Dr. Halaris is a professor in Loyola’s department of psychiatry and behavioral neurosciences and medical director of adult psychiatry.
Major depression is among the most common and severe health problems in the world. In the United States, at least 8 to 10 percent of the population suffers from major depression at any given time. While less common than major depression, bipolar disorder is a significant mental health problem, affecting an estimated 50 million people worldwide.
The Loyola study enrolled 64 adults with major depression and 37 adults with bipolar disorder.
All subjects underwent electrocardiograms at the start of the study. Each participant rested comfortably on an exam table while a three-lead electrocardiogram was attached to the chest. After the patient rested for 15 minutes, the electrocardiographic data were collected for 15 minutes.
Using a special software package, researchers converted the electrocardiographic data into the components of heart rate variability. These data were further corrected with specialized software programs developed by study co-author Stephen W. Porges, PhD, of Indiana University’s Kinsey Institute.
In measuring heart rate variability, researchers computed what is known to cardiologists as respiratory sinus arrhythmia (RSA). At the baseline (beginning of the study), the subjects with major depression had significantly higher RSA than those with bipolar disorder.
In a secondary finding, researchers found that patients with bipolar disorder had higher blood levels of inflammation biomarkers than patients with major depression. Inflammation occurs when the immune system revs up in response to a stressful condition such as bipolar disorder.

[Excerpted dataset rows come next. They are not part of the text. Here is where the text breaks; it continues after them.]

(* ===== verification/Ffi.v ===== *)
(** * The C ABI: pointers, C strings and caller-owned buffers

    A pointer argument is an [option] ([None] is null). A C string is the bytes
    before its NUL. A caller-owned buffer is the list of bytes it really holds;
    writing past its end is undefined behaviour. *)

From S2P Require Import Prelude Utf8 Str.

(** [CStr::from_ptr(p)]: the bytes up to the first NUL; reading past the end of
    the allocation without meeting one is undefined. *)
Fixpoint cstr_from_ptr (mem : bytes) : outcome bytes :=
  match mem with
  | [] => Undefined
  | b :: r => if b =? 0 then Ret [] else t ← cstr_from_ptr r; Ret (b :: t)
  end.

(** [CStr::from_ptr(p).to_string_lossy().into_owned()] *)
Definition cstr_lossy (mem : bytes) : outcome str :=
  b ← cstr_from_ptr mem; Ret (from_utf8_lossy b).

(** [CString::new(s).unwrap()]: panics on an interior NUL. *)
Definition cstring_new (s : bytes) : outcome bytes :=
  if bool_decide (0 ∈ s) then Panicked else Ret (s ++ [0]).

(** [ptr::copy_nonoverlapping(data, out, n); *out.add(n) = 0] *)
Definition write_cstr (data : bytes) (out : bytes) : outcome bytes :=
  if (length data <? length out)%nat
  then Ret (data ++ [0] ++ drop (S (length data)) out)
  else Undefined.

(** The memory of a C string whose text is [s]. *)
Definition c_mem (s : str) : bytes := as_bytes s ++ [0].

(** ** Lemmas *)

Section CStrings.
Lemma cstr_from_ptr_nonzero mem b :
  cstr_from_ptr mem = Ret b -> Forall (fun x => 0 <= x) mem -> Forall (fun x => 0 < x) b.
Proof.
  revert b. induction mem as [|x mem IH]; intros b; cbn; [done|].
  destruct (Z.eqb_spec x 0) as [->|Hx]; [by intros [= <-]|].
  destruct (cstr_from_ptr mem) as [c| | |]; cbn; try done. intros [= <-] Hm. inv Hm.
  constructor; [lia|]. by apply IH.
Qed.

Lemma cstr_from_ptr_app b r :
  Forall (fun x => x <> 0) b -> cstr_from_ptr (b ++ 0 :: r) = Ret b.
Proof.
  intros H. induction H as [|x b Hx Hb IH]; [done|]. cbn.
  by rewrite (proj2 (Z.eqb_neq x 0)), IH.
Qed.

(** Valid text without NUL crosses the ABI unchanged. *)
Lemma cstr_lossy_c_mem s :
  Forall scalar s -> Forall (fun c => c <> 0) s -> cstr_lossy (c_mem s) = Ret s.
Proof.
  intros Hs Hz. unfold cstr_lossy, c_mem.
  rewrite cstr_from_ptr_app by by apply as_bytes_nonzero. cbn.
  by rewrite from_utf8_lossy_as_bytes.
Qed.

Lemma cstr_lossy_valid mem s :
  cstr_lossy mem = Ret s -> Forall (fun x => 0 <= x) mem ->
  Forall scalar s /\ Forall (fun c => c <> 0) s.
Proof.
  intros (b & Hb & Hs)%outcome_bind_inv Hm. simplify_eq/=.
  apply (cstr_from_ptr_nonzero _ _ Hb) in Hm. split.
  - apply lossy_scalar. eapply Forall_impl; [exact Hm|]. cbn. lia.
  - by apply lossy_nonzero.
Qed.

Lemma cstring_new_ok s :
  Forall scalar s -> Forall (fun c => c <> 0) s ->
  cstring_new (as_bytes s) = Ret (c_mem s).
Proof.
  intros Hs Hz. unfold cstring_new. rewrite bool_decide_eq_false_2; [done|].
  intros Hin. pose proof (as_bytes_nonzero s Hs Hz) as H.
  rewrite Forall_forall in H. by apply (H 0).
Qed.

Lemma write_cstr_ok data out :
  (length data < length out)%nat ->
  exists out', write_cstr data out = Ret out'
  /\ length out' = length out
  /\ take (S (length data)) out' = data ++ [0]
  /\ drop (S (length data)) out' = drop (S (length data)) out.
Proof.
  intros H. unfold write_cstr. rewrite (proj2 (Nat.ltb_lt _ _)) by done.
  eexists. split; [done|]. rewrite app_assoc.
  replace (S (length data)) with (length (data ++ [0])) by (rewrite length_app; cbn; lia).
  rewrite take_app_length, drop_app_length. split; [|done].
  rewrite !length_app, length_drop, ?length_app. cbn. lia.
Qed.
End CStrings.
(* ===== verification/Pac.v ===== *)
(** * The PAC interpreter of engine/src/protocols/proxy.rs

    [match_brace], [eval_cond], [evaluate_minimal] and the entry point
    [znet_pac_evaluate], with every byte offset, slice and early return of the
    source. A slice that leaves a character boundary or runs past the text is
    [Panicked]; the [while] loop runs on fuel that is proved to be enough. *)

From S2P Require Import Prelude Utf8 Str Ffi Glob.

(** ** Brace matching *)

Definition OPEN : char := ch "{".
Definition CLOSE : char := ch "}".
Definition SEMI : char := ch ";".
Definition QUOTE : char := 34.
Definition NL : char := 10.
Definition CR : char := 13.

(** The loop over [s.char_indices()], with the [i32] counter [depth]. *)
Fixpoint match_brace_go (i : nat) (depth : Z) (s : str) : option nat :=
  match s with
  | [] => None
  | c :: r =>
      if c =? OPEN then match_brace_go (i + len_utf8 c)%nat (i32 (depth + 1)) r
      else if c =? CLOSE then
        let depth := i32 (depth - 1) in
        if depth =? 0 then Some i else match_brace_go (i + len_utf8 c)%nat depth r
      else match_brace_go (i + len_utf8 c)%nat depth r
  end.
Definition match_brace (s : str) : option nat := match_brace_go 0 0 s.

(** ** Conditions *)

Definition eval_cond (cond url host : str) : outcome bool :=
  let cond := trim (trim_end_matches OPEN (trim cond)) in
  match strip_prefix (lit "isPlainHostName(") cond with
  | Some rest =>
      let arg := trim_matches QUOTE (trim_end_matches (ch ")") rest) in
      Ret (negb (contains_char (ch ".") arg))
  | None =>
      let arg1 parts := trim_matches QUOTE (trim (nth 1 parts [])) in
      let arg0 parts := trim_matches QUOTE (trim (nth 0 parts [])) in
      let shexp :=
        match strip_prefix (lit "shExpMatch(") cond with
        | Some rest =>
            let parts := split (ch ",") (trim_end_matches (ch ")") rest) in
            if (2 <=? length parts)%nat
            then glob_match (arg1 parts) (arg0 parts)
            else Ret false
        | None => Ret false
        end in
      match strip_prefix (lit "dnsDomainIs(") cond with
      | Some rest =>
          let parts := split (ch ",") (trim_end_matches (ch ")") rest) in
          if (2 <=? length parts)%nat then Ret (ends_with (arg1 parts) host) else shexp
      | None => shexp
      end
  end.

The study is titled “Low cardiac vagal tone index by heart rate variability differentiates bipolar from major depression.” In addition to Drs. Halaris and Porges, other co-authors are Brandon Hage, MD, a graduate of Loyola University Chicago Stritch School of Medicine now at the University of Pittsburgh (first author); Stritch student Briana Britton; Loyola psychiatric resident David Daniels, MD; and Keri Heilman, PhD, of the University of North Carolina.